Well, a good Clintonian defence here would be that it depends on what your definition of "alliance" is. Usually the people who insist that Stalin and Hitler formed an Official Evil Alliance of Evil Stuff (TM) with the pact are the same people who insist that Finland was just a "co-belligerent" of Hitler's later on, so these definition games start getting less interesting every time they occur.
As noted above, interwar diplomacy was pretty complicated, and there were loads of different treaties between countries (although they generally didn't have the kind of secret protocols that the M-R Pact had). Some of them were, of course, little more than scraps of paper in practice. France and the USSR had a treaty in 1935, but it never amounted to much. France also supported the "Little Entente" between Czechoslovakia, Romania and Yugoslavia as a deterrent against Germany, Austria and/or Hungary, but that was also made irrelevant eventually.
There was also the Stresa Front of Italy, France and Britain in 1935, which was aimed at guaranteeing the independence of Austria. That broke down due to the Anglo-German Naval Agreement and the Italian invasion of Abyssinia. The Italians started moving towards Germany more after that, and neither the British nor the French were really interested in going to war over Austria, especially once it turned out that most Austrians wanted the Anschluss to happen. After that, of course, we have the famous Munich Agreement, and later the coup in all of Czechoslovakia, etc., which everyone knows about anyway.

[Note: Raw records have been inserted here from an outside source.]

Definition remove_data_segment_files (paths : LayoutPaths) : M World StorageError unit :=
  let! listed := read_dir (root paths) in
  let! removed := remove_matching (filter (fun p => is_indexed_data_segment_name (file_name p)) listed) in
  let! there := path_exists (data_file paths) in
  let! removed := (if (there : bool) then
                     invalidate_data_segment_cache (data_file paths) ;;! io (fs_remove (data_file paths)) ;;! retM true
                   else retM removed) in
  if (removed : bool) then sync_directory (root paths) else retM tt.

(** The index and the first data segment of an empty layout. *)
Definition fresh_segments (paths : LayoutPaths) (e : Z) : M World StorageError unit :=
  let index := SegmentIndex_new configured_max_segment_size in
  let active_path := data_segment_path paths 0 in
  write_segment_file active_path Data 1 e [] ;;!
  persist_segment_index (segment_index_file paths) index ;;!
  store_segment_index_clean (segment_index_file paths) index ;;!
  invalidate_data_reader active_path ;;!
  update_data_cache active_path e [].

Definition reset_layout_for_overwrite (paths : LayoutPaths) : M World StorageError unit :=
  let! checkpoint := load_checkpoint_cached (metadata_file paths) in
  let checkpoint := marked Dirty checkpoint in
  persist_checkpoint_cached (metadata_file paths) checkpoint ;;!
  persist_blk_map_records (blk_map_file paths) [] ;;!
  persist_lookup_records (lookup_file paths) [] ;;!
  write_segment_file (reclaim_file paths) Reclaim 4 (epoch checkpoint) [] ;;!
  persist_dedup_entries (dedup_file paths) [] ;;!
  remove_data_segment_files paths ;;!
  fresh_segments paths (epoch checkpoint) ;;!
  let checkpoint := marked Clean checkpoint <| active_blk_map_root := 2 |> <| active_lookup_root := 3 |> in
  persist_checkpoint_cached (metadata_file paths) checkpoint ;;!
  clear_pending_writes (metadata_file paths).

(** ** Dropping the caches of a layout *)
Definition retain_outside {A} (dir : string) (m : gmap string A) : gmap string A :=
  filter (fun kv => ~ path_under dir kv.1) m.

Definition discard_layout_caches (paths : LayoutPaths) : M World StorageError unit :=
  discard_blk_map_cache_checked (blk_map_file paths) ;;!
  discard_lookup_cache_checked (lookup_file paths) ;;!
  modifyM (fun w => w <| w_checkpoint := delete (metadata_file paths) (w_checkpoint w) |>
                      <| w_pending := delete (metadata_file paths) (w_pending w) |>
                      <| w_readers := retain_outside (root paths) (w_readers w) |>
                      <| w_data := retain_outside (root paths) (w_data w) |>) ;;!
  discard_dedup_cache (dedup_file paths) ;;!
  invalidate_segment_index_cache (segment_index_file paths).

Definition discard_layout_caches_checked (paths : LayoutPaths) : M World StorageError unit :=
  discard_layout_append_handles (root paths) ;;! discard_layout_caches paths.
End Ops.
(** A write over a block that is already written is refused after its blob was
    stored: the meaning stays. *)
Lemma write_overlap_spec w p s start payload marks options codec encoded b0 x0 :
  no_faults -> layout_ok p -> files_ok w p s -> links s -> dedup_enabled options = false ->
  stored_form (preferred_codec options) payload codec encoded -> write_room s start (Zlen payload) ->
  start <= b0 < start + Zlen payload -> holds s b0 x0 ->
  exists w' s', write_logical_block p start payload marks options None w =
      (Err (Conflict "active logical range overlap"), w') /\ files_ok w' p s' /\ links s' /\
    (forall b x, holds s' b x <-> holds s b x).
Proof.
  intros Hn Hlo HF HL Hd HSD HR Hb0 Hx0. pose proof HR as [Rb _ _ _ _ _ _ _ _ [Rs Re] [Rz Rz']].
  unfold write_logical_block. rewrite decide_False by (intros ->; unfold Zlen in Rz; cbn in Rz; lia).
  destruct (begin_write_files w p s Hn Hlo HF) as (c & w1 & w2 & E1 & E2 & HF2 & Hc).
  rewrite (bindM_run _ _ _ _ _ E1), (bindM_run _ _ _ _ _ E2). clear E1 E2.
  rewrite (bindM_run _ _ w2 tt w2) by done.
  unfold checked_u32_len, u32_try_from. rewrite decide_True by lia. cbn [ok_or].
  rewrite (bindM_run _ _ w2 (Zlen payload) w2) by done.
  destruct (store_blob_files w2 p (s <| st_checkpoint := c |>) options payload codec encoded start Hn Hlo HF2)
    as (seq & index & segs & w3 & E3 & HF3 & Hseq & Hkeep & _); [by destruct HR; split|done|].
  unfold store_payload. rewrite Hd. set (id := ids_bound _ + 1) in *.
  rewrite (bindM_run _ _ w2 (mkStored 0 id codec (Zlen encoded) seq false false) w3)
    by (rewrite (bindM_run _ _ w2 false w2) by done; rewrite (bindM_run _ _ _ _ _ E3); done).
  rewrite (bindM_run _ _ w3 tt w3) by done.
  set (s3 := s <| st_checkpoint := c |> <| st_index := index |> <| st_segs := segs |>) in *.
  set (r0 := block_extent start (Zlen payload) marks options payload _).
  destruct Hx0 as (r & py & [Hr Hcov] & _ & _). pose proof Hcov as (Ha & Hc1 & Hc2)%covers_spec.
  destruct (append_blk_overlap w3 (blk_map_file p) (st_blk_seq s3) (st_blk s3) r0 (record_id r) r Hn (fo_blk _ _ _ HF3) Rb) as (w4 & E4 & HB4 & [F4 S4]).
  { unfold extent, r0, block_extent, logical_end, sat_add64. cbn [logical_start logical_len]. lia. }
  { exact Hr. }
  { done. }
  { unfold overlaps, r0, block_extent, logical_end, sat_add64 in *. cbn [logical_start logical_len] in *. lia. }
  rewrite (bindM_run_err _ _ _ _ _ E4). exists w4, s3. split; [done|].
  assert (forall q b, blob_in (st_segs s) q b -> blob_in (st_segs s3) q b) as Hmono by exact Hkeep.
  split_and!.
  - pose proof (files_blk w3 w4 p s3 (st_blk_seq s3) (st_blk s3) Hlo HF3) as H. apply H; [|rewrite F4; done|exact HB4].
    apply moved_same; [by apply (files_wf _ _ _ HF3)|done|by rewrite F4].
  - by apply (links_grow s).
  - intros b x. apply holds_grow; [done|done|done|]. apply (segs_ok_nodup w3 p index segs), HF3.
Qed.
End Laws.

What I often notice is that there is a lot of history on Munich, on Appeasement, etc., and the historical debate around it seems quite lively. A search on Wikipedia shows this debate in all its facets:
http://en.wikipedia.org/wiki/Neville_Ch ... ean_Policy Is there anything like that on the M-R Pact? I mean, I've read (and often quoted here) some very informative works by communist authors, but anything more general? Or does everyone just accept that it was some natural alliance between "twin dictators" that was bound to fail eventually?
One thing that bugs me about the Pact is that it was made at the time when the Allies had already given their guarantee for Poland, and they made it clear in no uncertain terms that any attack on Poland meant war. Without the "green light" represented by the Pact, would the Germans have taken the risk?